Auf dem diesjährigen GfM World Kongress in Berlin ging es recht beschaulich zu, etwas zu beschaulich, wie einige Beobachter meinten. Spätestens seit der Studie "Spielplatz Deutschland" sollte es doch bis nach Hintertupfingen vorgedrungen sein, dass 54 Prozent der millionenstarken Computer- und Videospielgemeinde ein Durchschnittsalter von 44 Jahren aufweist und damit im besten Konsumalter ist. Ob die gesellschaftliche Bedeutung der sogenannten eGames nun in den Werbe-Etats der Unternehmen eine entsprechende Würdigung erfährt, muss auch nach dem GfM Kongress bezweifelt werden. Zur Diskussion des weiten Themenfeldes "eGame Marketing" lohnte sich die zweitägige Veranstaltung aber allemal.

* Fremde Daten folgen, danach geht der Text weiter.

Lemma wf_dispatch opcode s w s' w' :
  wf s -> dispatch opcode s w = Ok (s', w') -> wf s'.
Proof.
  intros Hwf H. revert Hwf. revert opcode s w s' w' H.
  apply (dispatch_elim (fun _ s _ s' _ => wf s -> wf s')); intros s w s'.
  - intros H Hwf. apply do_TRAP_inv in H as (v & Hv & ->).
    apply wf_set_PC.
    + apply wf_set_registers; [exact Hwf | exact (wf_PC s Hwf)].
    + exact (Forall_u16_lookup _ _ _ (wf_memory s Hwf) Hv).
  - intros H Hwf. apply do_LEA_inv in H as ->.
    apply wf_written; [exact Hwf | apply uint16_u16].
  - intros w' H Hwf. apply do_LDI_inv in H as (a & v & _ & Ha & -> & Hcase).
    apply wf_written; [exact Hwf|].
    destruct (a =? KBDR).
    + destruct Hcase as (k & rest & _ & -> & _). apply uint16_u16.
    + destruct Hcase as (Hv & _ & _).
      exact (Forall_u16_lookup _ _ _ (wf_memory s Hwf) Hv).
  - intros H Hwf. apply do_NOT_inv in H as (SR1 & _ & ->).
    apply wf_written; [exact Hwf | apply uint16_u16].
  - intros H Hwf. apply do_LD_inv in H as (v & _ & Hv & ->).
    apply wf_written; [exact Hwf|].
    exact (Forall_u16_lookup _ _ _ (wf_memory s Hwf) Hv).
  - intros H Hwf. apply do_ADD_AND_inv in H as (SR1 & SR2 & _ & _ & ->).
    apply wf_written; [exact Hwf | apply uint16_u16].
  - intros H Hwf. apply do_ADD_AND_inv in H as (SR1 & SR2 & _ & _ & ->).
    apply wf_written; [exact Hwf | apply uint16_u16].
  - intros H Hwf. apply do_BR_inv in H as ->.
    destruct (br_taken _ _); [|exact Hwf].
    apply wf_set_PC; [exact Hwf | apply uint16_u16].
  - intros H Hwf. apply do_LDR_inv in H as (SR1 & v & _ & _ & Hv & ->).
    apply wf_written; [exact Hwf|].
    exact (Forall_u16_lookup _ _ _ (wf_memory s Hwf) Hv).
  - intros H Hwf. apply do_ST_inv in H as (SR1 & HSR1 & _ & ->).
    apply wf_set_memory; [exact Hwf|].
    exact (Forall_u16_lookup _ _ _ (wf_registers s Hwf) HSR1).
  - intros H Hwf. apply do_STR_inv in H as (SR1 & SR2 & HSR1 & _ & _ & ->).
    apply wf_set_memory; [exact Hwf|].
    exact (Forall_u16_lookup _ _ _ (wf_registers s Hwf) HSR1).
  - intros H Hwf. apply do_STI_inv in H as (SR1 & a & b & HSR1 & _ & _ & _ & _ & ->).
    apply wf_set_isHalted, wf_set_memory; [exact Hwf|].
    exact (Forall_u16_lookup _ _ _ (wf_registers s Hwf) HSR1).
  - intros H Hwf. apply do_JMP_inv in H as (SR1 & HSR1 & ->).
    apply wf_set_PC; [exact Hwf|].
    exact (Forall_u16_lookup _ _ _ (wf_registers s Hwf) HSR1).
  - intros H Hwf. apply do_JSR_inv in H as (target & Htarget & ->).
    assert (Hregs : wf (set_registers (<[7%nat := PC s]> (registers s)) s))
      by (apply wf_set_registers; [exact Hwf | exact (wf_PC s Hwf)]).
    apply wf_set_PC; [exact Hregs|].
    destruct (Z.land (IR s) 0x800 =? 0x800).
    + subst target. apply uint16_u16.
    + exact (Forall_u16_lookup _ _ _ (wf_registers _ Hregs) Htarget).
  - intros _ Hwf. exact Hwf.
Qed.

Lemma wf_devices s w s' w' : wf s -> devices s w = Ok (s', w') -> wf s'.
Proof.
  intros Hwf H. apply devices_inv in H as (d & Hd & -> & _).
  unfold flushed_memory. destruct Hwf. constructor; simpl; try assumption.
  - rewrite !length_insert. destruct (d =? 0); rewrite ?length_insert; assumption.
  - repeat apply Forall_u16_insert; try (unfold u16; lia).
    destruct (d =? 0); [assumption|].
    apply Forall_u16_insert; [assumption | unfold u16; lia].
Qed.

(** A step takes a well-formed state to a well-formed state. *)
Lemma wf_execute_next s w s' w' :
  wf s -> execute_next s w = Ok (s', w') -> wf s'.
Proof.
  intros Hwf H.
  apply execute_next_inv in H as (ir & s1 & w1 & _ & Hir & Hd & Hdev).
  apply (wf_devices s1 w1 s' w'); [|exact Hdev].
  apply (wf_dispatch _ _ _ _ _ (wf_fetched s ir Hwf Hir) Hd).
Qed.

(** ** When the step completes *)

Lemma bind_Ok_l {A B} (m : result A) (k : A -> result B) a :
  m = Ok a -> (m ≫= k) = k a.
Proof. intros ->. reflexivity. Qed.

Lemma wf_reg_field s k :
  wf s -> exists v, reg_get (registers s) (field3 (IR s) k) = Ok v /\
                    registers s !! Z.to_nat (field3 (IR s) k) = Some v /\ u16 v.
Proof. intros Hwf. apply wf_reg_get; [exact Hwf | apply field3_range]. Qed.

Lemma wf_write_DR s k v :
  wf s ->
  write_DR (field3 (IR s) k) v s =
  Ok (set_CC (setcc v)
        (set_registers (<[Z.to_nat (field3 (IR s) k) := v]> (registers s)) s)).
Proof.
  intros Hwf. apply write_DR_Ok.
  rewrite (wf_registers_length s Hwf). apply field3_range.
Qed.

Lemma wf_save_R7 s :
  wf s -> reg_set (registers s) 7 (PC s) = Ok (<[7%nat := PC s]> (registers s)).
Proof.
  intros Hwf. unfold reg_set. rewrite array_set_in_range; [reflexivity|].
  rewrite (wf_registers_length s Hwf). lia.
Qed.

Lemma do_TRAP_Ok s : wf s -> exists s', do_TRAP s = Ok s'.
Proof.
  intros Hwf. unfold do_TRAP. rewrite (bind_Ok_l _ _ _ (wf_save_R7 s Hwf)). simpl.
  destruct (wf_mem_get s (Z.land (IR s) 0xff) Hwf) as (v & Hv & _).
  { pose proof (land_0xff_range (IR s)). unfold u16. lia. }
  rewrite (bind_Ok_l _ _ _ Hv). eexists. reflexivity.
Qed.

Lemma do_LEA_Ok s : wf s -> exists s', do_LEA s = Ok s'.
Proof. intros Hwf. unfold do_LEA. rewrite wf_write_DR by exact Hwf. eexists. reflexivity. Qed.

Lemma do_NOT_Ok s : wf s -> exists s', do_NOT s = Ok s'.
Proof.
  intros Hwf. unfold do_NOT.
  destruct (wf_reg_field s 6 Hwf) as (SR1 & H1 & _). rewrite (bind_Ok_l _ _ _ H1).
  rewrite wf_write_DR by exact Hwf. eexists. reflexivity.
Qed.

Lemma operand2_Ok s : wf s -> exists SR2, operand2 s = Ok SR2.
Proof.
  intros Hwf. unfold operand2. destruct (negb _).
  - eexists. reflexivity.
  - destruct (wf_reg_get s (Z.land (IR s) 7) Hwf (land_7_range _)) as (v & Hv & _).
    exists v. exact Hv.
Qed.

Lemma do_ADD_AND_Ok opcode s : wf s -> exists s', do_ADD_AND opcode s = Ok s'.
Proof.
  intros Hwf. unfold do_ADD_AND.
  destruct (wf_reg_field s 6 Hwf) as (SR1 & H1 & _). rewrite (bind_Ok_l _ _ _ H1).
  destruct (operand2_Ok s Hwf) as (SR2 & H2).
  rewrite (bind_Ok_l _ _ _ H2).
  rewrite wf_write_DR by exact Hwf. eexists. reflexivity.
Qed.

Lemma do_BR_Ok s : exists s', do_BR s = Ok s'.
Proof. unfold do_BR. destruct (br_taken _ _); eexists; reflexivity. Qed.

Lemma do_JMP_Ok s : wf s -> exists s', do_JMP s = Ok s'.
Proof.
  intros Hwf. unfold do_JMP.
  destruct (wf_reg_field s 6 Hwf) as (SR1 & H1 & _). rewrite (bind_Ok_l _ _ _ H1).
  eexists. reflexivity.
Qed.

Lemma do_JSR_Ok s : wf s -> exists s', do_JSR s = Ok s'.
Proof.
  intros Hwf. unfold do_JSR. rewrite (bind_Ok_l _ _ _ (wf_save_R7 s Hwf)). simpl.
  destruct (Z.land (IR s) 0x800 =? 0x800); [eexists; reflexivity|].
  assert (Hregs : wf (set_registers (<[7%nat := PC s]> (registers s)) s))
    by (apply wf_set_registers; [exact Hwf | exact (wf_PC s Hwf)]).
  destruct (wf_reg_field _ 6 Hregs) as (SR1 & H1 & _). simpl in H1.
  rewrite (bind_Ok_l _ _ _ H1). eexists. reflexivity.
Qed.

Lemma do_LD_Ok s :
  wf s -> u16 (PC s + PCoffset9 (IR s)) -> exists s', do_LD s = Ok s'.
Proof.
  intros Hwf Hi. unfold do_LD.
  destruct (wf_mem_get s _ Hwf Hi) as (v & Hv & _). rewrite (bind_Ok_l _ _ _ Hv).
  rewrite wf_write_DR by exact Hwf. eexists. reflexivity.
Qed.

Lemma do_LDI_Ok s w :
  wf s -> u16 (PC s + PCoffset9 (IR s)) ->
  (memory s !! Z.to_nat (PC s + PCoffset9 (IR s)) = Some KBDR -> typeahead w <> []) ->
  exists s' w', do_LDI s w = Ok (s', w').
Proof.
  intros Hwf Hi Hkey. unfold do_LDI.
  destruct (wf_mem_get s _ Hwf Hi) as (a & Ha & Hla & Hua). rewrite (bind_Ok_l _ _ _ Ha).
  destruct (Z.eqb_spec a KBDR) as [->|_].
  - specialize (Hkey Hla). unfold wgetch. simpl.
    destruct (typeahead w) as [|k rest]; [congruence|]. simpl.
    unfold reg_set, reg_get. rewrite array_set_in_range
      by (rewrite (wf_registers_length s Hwf); apply field3_range). simpl.
    destruct (array_get_in_range RegisterIndexOutOfRange
                (<[Z.to_nat (field3 (IR s) 9) := uint16 k]> (registers s))
                (field3 (IR s) 9)) as (x & -> & _).
    { rewrite length_insert, (wf_registers_length s Hwf). apply field3_range. }
    simpl. eexists _, _. reflexivity.
  - destruct (wf_mem_get s a Hwf Hua) as (v & Hv & _). rewrite (bind_Ok_l _ _ _ Hv).
    rewrite wf_write_DR by exact Hwf. simpl. eexists _, _. reflexivity.
Qed.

Der GfM World Kongress in Berlin ist derzeit die einzige europäische Veranstaltung, bei der die Werbetreibenden und Mediaplaner Neuigkeiten zum Thema eGame Marketing aus erster Hand bekommen können. Es war aber nicht die Art von Veranstaltung, die einen Hotelmanager vor organisatorische Herausforderungen stellt. Nicht einmal 200 Teilnehmer fanden nach Berlin, um sich dort über die Werbemöglichkeiten in den eGames informieren und beraten zu lassen. Es sieht so aus, als meidet das Gros der Werbetreibenden noch immer das Thema eGaming bzw. Ingame Advertising. Zu vage erscheinen auf den ersten Blick die Erfolgsaussichten, zu neu und unbekannt die gesamte Gaming-Branche. Hinzu kommt der Druck der Öffentlichkeit gegenüber bestimmte Spieletitel. Schließlich ist der Amoklauf in Emsdetten nicht all zu lange her und mit einem vermeintlichen Killerspiel will kaum eine Marke in Deutschland in Verbindung gebracht werden. "Ja es gibt große Marken, die zwar unser Spielenetzwerk buchen, aber ihre Werbemittel nicht in EGO-Shooter-Spielen ausliefern wollen. Auf der anderen Seite haben wir auch Advertiser, die gerade auf einen ausgewogenen Mix zwischen Action und Sport setzen wollen", sagt Natascha Najoan, Verkaufsleiterin von Massive Incorporated, neben IGA Worldwide führend bei der Vermarktung von eGames.
DIGA nimmt Fahrt auf
Dynamisches Ingame Advertising (DIGA) bildet in Berlin den Schwerpunkt des ersten Kongresstages. Dies ist kaum verwunderlich, da Experten dieser Vermarktungsmethode schon immer - vor Advergames, Product Placements und Static Ingame Advertising - das größere Potenzial nachgesagt haben. DIGA ähnelt stark dem klassischen Onlinemarketing, ähnlich schnell und flexibel in Planung und Umsetzung. DIGA ist nichts anderes, als dass innerhalb eines Onlinespiels auf vorbestimmten Flächen Werbung eingespielt wird, die der Vermarkter wie im klassischen Onlinemarketing aktualisieren kann. Geo Targeting funktioniert ebenfalls wie im klassischen Onlinemarketing problemlos. Der Kunde kann Billboards, Videos oder Interactive Ads buchen. "Bei den Billboards benötigen wir nur 2 Wochen bis wir die Werbung des Kunden in unserem Spielenetzwerk implementiert haben. 50 Spieletitel gehören inzwischen zu unserem Netzwerk", sagt Andrè Sonder, New Business Director Deutschland von IGA Worldwide. DIGA eignet sich also sehr gut, um verloren geglaubte Zielgruppen wieder zurückzugewinnen, soweit man eGames als einen selbstverständlichen Teil im Marketingmix versteht. IGA Worldwide will zum Beispiel mit seinem Spielenetzwerk bis Ende des Jahres 2 Millionen Nutzer im Monat erreichen können.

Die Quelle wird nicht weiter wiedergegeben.